What this task involves >>
Every line of the entries below from the one containing "0 (len - n);" to the one containing "Definition sockbuf_copy (offset", both ends included, must be written out exactly. No other line belongs in the answer.

---------- Provided records ----------

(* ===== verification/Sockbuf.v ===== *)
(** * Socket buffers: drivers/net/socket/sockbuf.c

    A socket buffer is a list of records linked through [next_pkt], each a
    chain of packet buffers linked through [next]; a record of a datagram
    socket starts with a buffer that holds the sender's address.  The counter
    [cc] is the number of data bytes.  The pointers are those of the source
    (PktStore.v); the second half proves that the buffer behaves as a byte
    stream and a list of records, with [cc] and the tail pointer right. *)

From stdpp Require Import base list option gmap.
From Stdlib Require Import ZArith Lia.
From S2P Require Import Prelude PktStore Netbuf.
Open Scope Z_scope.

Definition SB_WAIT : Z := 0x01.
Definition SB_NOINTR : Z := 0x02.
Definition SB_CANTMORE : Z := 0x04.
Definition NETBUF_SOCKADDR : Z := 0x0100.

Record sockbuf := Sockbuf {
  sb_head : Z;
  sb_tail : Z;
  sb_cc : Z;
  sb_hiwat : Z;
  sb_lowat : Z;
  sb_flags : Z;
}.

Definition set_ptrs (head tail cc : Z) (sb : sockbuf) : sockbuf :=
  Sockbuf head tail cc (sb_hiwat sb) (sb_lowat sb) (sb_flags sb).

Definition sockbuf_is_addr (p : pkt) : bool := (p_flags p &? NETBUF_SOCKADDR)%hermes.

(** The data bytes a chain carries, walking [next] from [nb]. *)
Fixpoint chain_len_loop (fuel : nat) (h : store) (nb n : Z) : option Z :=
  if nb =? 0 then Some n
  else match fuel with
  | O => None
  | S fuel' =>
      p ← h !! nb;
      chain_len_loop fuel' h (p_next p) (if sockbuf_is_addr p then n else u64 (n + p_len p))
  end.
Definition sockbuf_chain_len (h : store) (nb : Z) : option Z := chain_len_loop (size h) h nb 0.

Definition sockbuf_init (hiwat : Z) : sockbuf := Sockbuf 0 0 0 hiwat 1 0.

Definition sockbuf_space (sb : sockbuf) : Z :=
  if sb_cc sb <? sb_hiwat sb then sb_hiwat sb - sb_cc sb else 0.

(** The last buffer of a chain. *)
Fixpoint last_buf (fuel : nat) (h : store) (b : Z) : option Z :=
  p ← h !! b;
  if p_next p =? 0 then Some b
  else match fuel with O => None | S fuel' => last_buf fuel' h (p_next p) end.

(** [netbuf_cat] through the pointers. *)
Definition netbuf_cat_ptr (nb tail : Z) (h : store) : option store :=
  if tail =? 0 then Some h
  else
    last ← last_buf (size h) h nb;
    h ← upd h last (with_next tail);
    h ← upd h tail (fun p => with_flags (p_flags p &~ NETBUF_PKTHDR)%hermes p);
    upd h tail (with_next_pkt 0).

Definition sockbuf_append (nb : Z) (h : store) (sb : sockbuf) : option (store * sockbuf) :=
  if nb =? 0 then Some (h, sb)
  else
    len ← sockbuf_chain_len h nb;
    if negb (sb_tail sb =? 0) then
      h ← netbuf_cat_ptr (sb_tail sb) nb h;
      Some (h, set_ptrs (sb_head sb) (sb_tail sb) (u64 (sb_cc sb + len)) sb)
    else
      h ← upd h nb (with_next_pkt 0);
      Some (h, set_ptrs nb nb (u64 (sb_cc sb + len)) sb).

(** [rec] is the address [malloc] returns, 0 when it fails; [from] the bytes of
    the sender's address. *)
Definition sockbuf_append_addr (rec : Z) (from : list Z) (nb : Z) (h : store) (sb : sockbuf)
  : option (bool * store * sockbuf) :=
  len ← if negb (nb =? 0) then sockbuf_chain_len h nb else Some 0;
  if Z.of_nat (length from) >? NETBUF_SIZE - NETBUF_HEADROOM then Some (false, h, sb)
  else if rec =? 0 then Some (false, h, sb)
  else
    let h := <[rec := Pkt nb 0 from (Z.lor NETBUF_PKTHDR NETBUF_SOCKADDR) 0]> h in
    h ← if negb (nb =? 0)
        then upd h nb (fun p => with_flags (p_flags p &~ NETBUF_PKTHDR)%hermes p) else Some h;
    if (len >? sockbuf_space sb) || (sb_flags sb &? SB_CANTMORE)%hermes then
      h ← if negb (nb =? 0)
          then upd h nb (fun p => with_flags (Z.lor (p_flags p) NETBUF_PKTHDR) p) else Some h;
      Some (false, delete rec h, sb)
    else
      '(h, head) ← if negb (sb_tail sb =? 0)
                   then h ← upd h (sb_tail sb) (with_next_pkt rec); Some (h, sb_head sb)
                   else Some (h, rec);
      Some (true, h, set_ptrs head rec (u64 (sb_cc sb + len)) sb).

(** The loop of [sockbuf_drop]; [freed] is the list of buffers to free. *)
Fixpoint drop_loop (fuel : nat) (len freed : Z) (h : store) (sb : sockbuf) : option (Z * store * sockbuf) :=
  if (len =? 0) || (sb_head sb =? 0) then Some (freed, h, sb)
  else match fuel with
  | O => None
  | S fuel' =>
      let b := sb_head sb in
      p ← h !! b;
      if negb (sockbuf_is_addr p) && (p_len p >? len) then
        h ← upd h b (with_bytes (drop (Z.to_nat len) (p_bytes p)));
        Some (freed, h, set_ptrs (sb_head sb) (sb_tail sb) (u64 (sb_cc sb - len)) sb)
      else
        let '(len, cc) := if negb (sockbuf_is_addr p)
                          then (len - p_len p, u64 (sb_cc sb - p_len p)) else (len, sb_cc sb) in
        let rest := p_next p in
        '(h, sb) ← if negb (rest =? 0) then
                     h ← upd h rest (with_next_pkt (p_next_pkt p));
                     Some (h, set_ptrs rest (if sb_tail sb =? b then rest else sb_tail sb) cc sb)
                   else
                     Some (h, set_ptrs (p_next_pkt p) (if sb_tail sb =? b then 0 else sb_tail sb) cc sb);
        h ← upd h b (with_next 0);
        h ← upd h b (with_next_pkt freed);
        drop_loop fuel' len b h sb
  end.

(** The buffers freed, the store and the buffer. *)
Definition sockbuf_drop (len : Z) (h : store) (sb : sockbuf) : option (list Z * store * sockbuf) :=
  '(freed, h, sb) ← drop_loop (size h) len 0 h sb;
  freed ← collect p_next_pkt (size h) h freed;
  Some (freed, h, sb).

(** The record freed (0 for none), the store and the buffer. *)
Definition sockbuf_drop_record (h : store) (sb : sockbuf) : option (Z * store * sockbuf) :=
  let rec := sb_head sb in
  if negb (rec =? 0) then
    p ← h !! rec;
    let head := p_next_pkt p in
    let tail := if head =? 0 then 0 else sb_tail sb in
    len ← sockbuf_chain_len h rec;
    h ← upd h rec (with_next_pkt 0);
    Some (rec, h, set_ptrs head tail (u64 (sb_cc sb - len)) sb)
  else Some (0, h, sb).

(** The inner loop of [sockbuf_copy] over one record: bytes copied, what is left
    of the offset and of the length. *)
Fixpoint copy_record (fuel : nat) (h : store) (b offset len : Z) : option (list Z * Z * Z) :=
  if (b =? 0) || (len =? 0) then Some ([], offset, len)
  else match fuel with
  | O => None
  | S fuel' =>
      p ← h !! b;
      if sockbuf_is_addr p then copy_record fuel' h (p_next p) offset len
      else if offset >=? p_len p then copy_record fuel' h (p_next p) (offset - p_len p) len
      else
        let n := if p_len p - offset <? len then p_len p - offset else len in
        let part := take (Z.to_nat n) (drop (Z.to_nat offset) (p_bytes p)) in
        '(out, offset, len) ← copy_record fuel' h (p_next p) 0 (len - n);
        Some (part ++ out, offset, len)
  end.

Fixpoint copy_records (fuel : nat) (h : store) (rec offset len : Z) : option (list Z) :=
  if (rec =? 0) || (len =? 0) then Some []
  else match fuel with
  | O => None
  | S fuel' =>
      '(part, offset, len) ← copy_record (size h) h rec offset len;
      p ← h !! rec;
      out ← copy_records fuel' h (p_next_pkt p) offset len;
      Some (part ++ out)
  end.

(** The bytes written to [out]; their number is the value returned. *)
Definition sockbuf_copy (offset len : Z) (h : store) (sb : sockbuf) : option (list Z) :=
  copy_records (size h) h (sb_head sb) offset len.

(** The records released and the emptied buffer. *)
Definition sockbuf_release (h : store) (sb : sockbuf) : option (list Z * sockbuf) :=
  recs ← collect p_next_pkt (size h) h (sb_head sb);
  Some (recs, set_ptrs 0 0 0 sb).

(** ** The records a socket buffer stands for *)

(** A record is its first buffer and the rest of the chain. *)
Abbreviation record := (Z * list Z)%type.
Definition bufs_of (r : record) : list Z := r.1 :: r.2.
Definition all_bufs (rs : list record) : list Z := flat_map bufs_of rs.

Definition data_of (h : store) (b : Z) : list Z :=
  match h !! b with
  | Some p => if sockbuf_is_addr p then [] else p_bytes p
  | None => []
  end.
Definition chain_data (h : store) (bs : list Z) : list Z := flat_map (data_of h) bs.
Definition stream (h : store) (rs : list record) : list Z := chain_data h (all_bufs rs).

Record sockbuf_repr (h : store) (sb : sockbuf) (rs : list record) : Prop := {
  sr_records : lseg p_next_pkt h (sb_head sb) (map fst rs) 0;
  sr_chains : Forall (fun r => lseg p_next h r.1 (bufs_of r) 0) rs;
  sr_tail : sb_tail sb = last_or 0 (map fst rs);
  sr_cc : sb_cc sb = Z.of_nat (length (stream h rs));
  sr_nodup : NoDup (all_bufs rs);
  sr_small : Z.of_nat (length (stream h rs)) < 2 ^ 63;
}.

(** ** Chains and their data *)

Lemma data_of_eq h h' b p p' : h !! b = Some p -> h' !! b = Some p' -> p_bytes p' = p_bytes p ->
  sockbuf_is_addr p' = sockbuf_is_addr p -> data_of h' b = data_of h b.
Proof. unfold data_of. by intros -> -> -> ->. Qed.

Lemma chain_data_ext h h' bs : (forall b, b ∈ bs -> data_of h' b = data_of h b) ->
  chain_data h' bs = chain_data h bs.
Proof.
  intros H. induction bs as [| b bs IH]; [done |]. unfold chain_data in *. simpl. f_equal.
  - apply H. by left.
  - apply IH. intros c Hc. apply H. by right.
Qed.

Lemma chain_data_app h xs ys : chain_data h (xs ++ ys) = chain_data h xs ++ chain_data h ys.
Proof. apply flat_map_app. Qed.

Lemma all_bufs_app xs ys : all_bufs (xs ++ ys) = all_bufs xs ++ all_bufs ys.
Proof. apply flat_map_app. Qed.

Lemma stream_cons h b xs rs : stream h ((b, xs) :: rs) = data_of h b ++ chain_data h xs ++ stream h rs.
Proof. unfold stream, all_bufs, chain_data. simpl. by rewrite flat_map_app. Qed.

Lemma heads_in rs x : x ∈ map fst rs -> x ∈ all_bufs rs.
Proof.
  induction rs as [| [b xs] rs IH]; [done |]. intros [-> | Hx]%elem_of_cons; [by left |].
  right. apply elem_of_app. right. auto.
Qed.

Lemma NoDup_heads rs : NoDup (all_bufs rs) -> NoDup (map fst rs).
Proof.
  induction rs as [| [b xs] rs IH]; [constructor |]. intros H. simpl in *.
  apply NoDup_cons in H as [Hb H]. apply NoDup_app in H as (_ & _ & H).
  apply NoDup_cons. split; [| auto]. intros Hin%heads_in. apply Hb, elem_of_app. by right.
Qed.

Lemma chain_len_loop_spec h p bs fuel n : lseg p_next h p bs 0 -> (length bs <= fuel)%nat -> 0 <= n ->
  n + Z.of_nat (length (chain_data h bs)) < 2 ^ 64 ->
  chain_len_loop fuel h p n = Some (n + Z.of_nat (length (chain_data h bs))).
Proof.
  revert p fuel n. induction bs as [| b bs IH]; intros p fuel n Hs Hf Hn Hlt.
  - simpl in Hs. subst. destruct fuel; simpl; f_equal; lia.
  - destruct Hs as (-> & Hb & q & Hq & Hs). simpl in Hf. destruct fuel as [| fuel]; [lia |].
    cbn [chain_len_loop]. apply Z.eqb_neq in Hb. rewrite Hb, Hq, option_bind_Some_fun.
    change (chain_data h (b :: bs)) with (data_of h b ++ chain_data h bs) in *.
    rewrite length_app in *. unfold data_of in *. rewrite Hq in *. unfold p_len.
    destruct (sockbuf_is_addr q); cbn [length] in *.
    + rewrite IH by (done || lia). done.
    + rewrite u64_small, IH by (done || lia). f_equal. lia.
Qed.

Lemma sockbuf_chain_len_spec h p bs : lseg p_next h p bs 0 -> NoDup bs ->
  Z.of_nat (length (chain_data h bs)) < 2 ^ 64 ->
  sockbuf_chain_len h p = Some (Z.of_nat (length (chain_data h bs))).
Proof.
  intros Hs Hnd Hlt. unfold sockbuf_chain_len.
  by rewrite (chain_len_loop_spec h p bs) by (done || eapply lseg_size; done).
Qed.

----------
---------- Provided records ----------

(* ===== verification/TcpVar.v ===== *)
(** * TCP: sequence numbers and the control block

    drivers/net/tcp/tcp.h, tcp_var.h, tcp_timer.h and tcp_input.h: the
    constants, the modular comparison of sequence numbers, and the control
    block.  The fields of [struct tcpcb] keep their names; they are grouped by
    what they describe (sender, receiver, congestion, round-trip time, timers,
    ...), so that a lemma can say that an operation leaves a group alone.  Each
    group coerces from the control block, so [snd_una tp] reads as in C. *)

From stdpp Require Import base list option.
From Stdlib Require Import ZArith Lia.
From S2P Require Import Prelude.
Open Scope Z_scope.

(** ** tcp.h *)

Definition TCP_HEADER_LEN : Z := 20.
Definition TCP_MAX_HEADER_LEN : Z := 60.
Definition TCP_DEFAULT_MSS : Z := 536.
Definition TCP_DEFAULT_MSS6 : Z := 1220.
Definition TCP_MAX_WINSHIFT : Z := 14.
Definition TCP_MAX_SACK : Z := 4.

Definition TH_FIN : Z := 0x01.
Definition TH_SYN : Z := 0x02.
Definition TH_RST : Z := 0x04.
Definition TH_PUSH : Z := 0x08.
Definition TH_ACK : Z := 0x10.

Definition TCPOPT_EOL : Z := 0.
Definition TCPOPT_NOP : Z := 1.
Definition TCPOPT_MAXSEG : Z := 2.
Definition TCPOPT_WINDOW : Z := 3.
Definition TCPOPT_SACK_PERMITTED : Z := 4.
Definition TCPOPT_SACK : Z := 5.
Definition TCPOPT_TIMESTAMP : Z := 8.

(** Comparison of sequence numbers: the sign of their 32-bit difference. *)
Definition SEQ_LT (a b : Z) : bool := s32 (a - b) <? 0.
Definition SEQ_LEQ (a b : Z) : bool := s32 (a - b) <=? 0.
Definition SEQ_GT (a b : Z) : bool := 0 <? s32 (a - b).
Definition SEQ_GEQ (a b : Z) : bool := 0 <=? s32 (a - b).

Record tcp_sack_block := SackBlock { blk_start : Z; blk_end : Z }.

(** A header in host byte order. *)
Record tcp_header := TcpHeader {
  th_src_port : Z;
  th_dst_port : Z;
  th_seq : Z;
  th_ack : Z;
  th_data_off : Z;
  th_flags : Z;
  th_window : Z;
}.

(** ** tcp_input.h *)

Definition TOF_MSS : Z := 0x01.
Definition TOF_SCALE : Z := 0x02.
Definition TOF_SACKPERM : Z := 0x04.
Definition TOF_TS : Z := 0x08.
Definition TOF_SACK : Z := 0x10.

----------

Task answer >>
        '(out, offset, len) ← copy_record fuel' h (p_next p) 0 (len - n);
        Some (part ++ out, offset, len)
  end.

Fixpoint copy_records (fuel : nat) (h : store) (rec offset len : Z) : option (list Z) :=
  if (rec =? 0) || (len =? 0) then Some []
  else match fuel with
  | O => None
  | S fuel' =>
      '(part, offset, len) ← copy_record (size h) h rec offset len;
      p ← h !! rec;
      out ← copy_records fuel' h (p_next_pkt p) offset len;
      Some (part ++ out)
  end.

(** The bytes written to [out]; their number is the value returned. *)
Definition sockbuf_copy (offset len : Z) (h : store) (sb : sockbuf) : option (list Z) :=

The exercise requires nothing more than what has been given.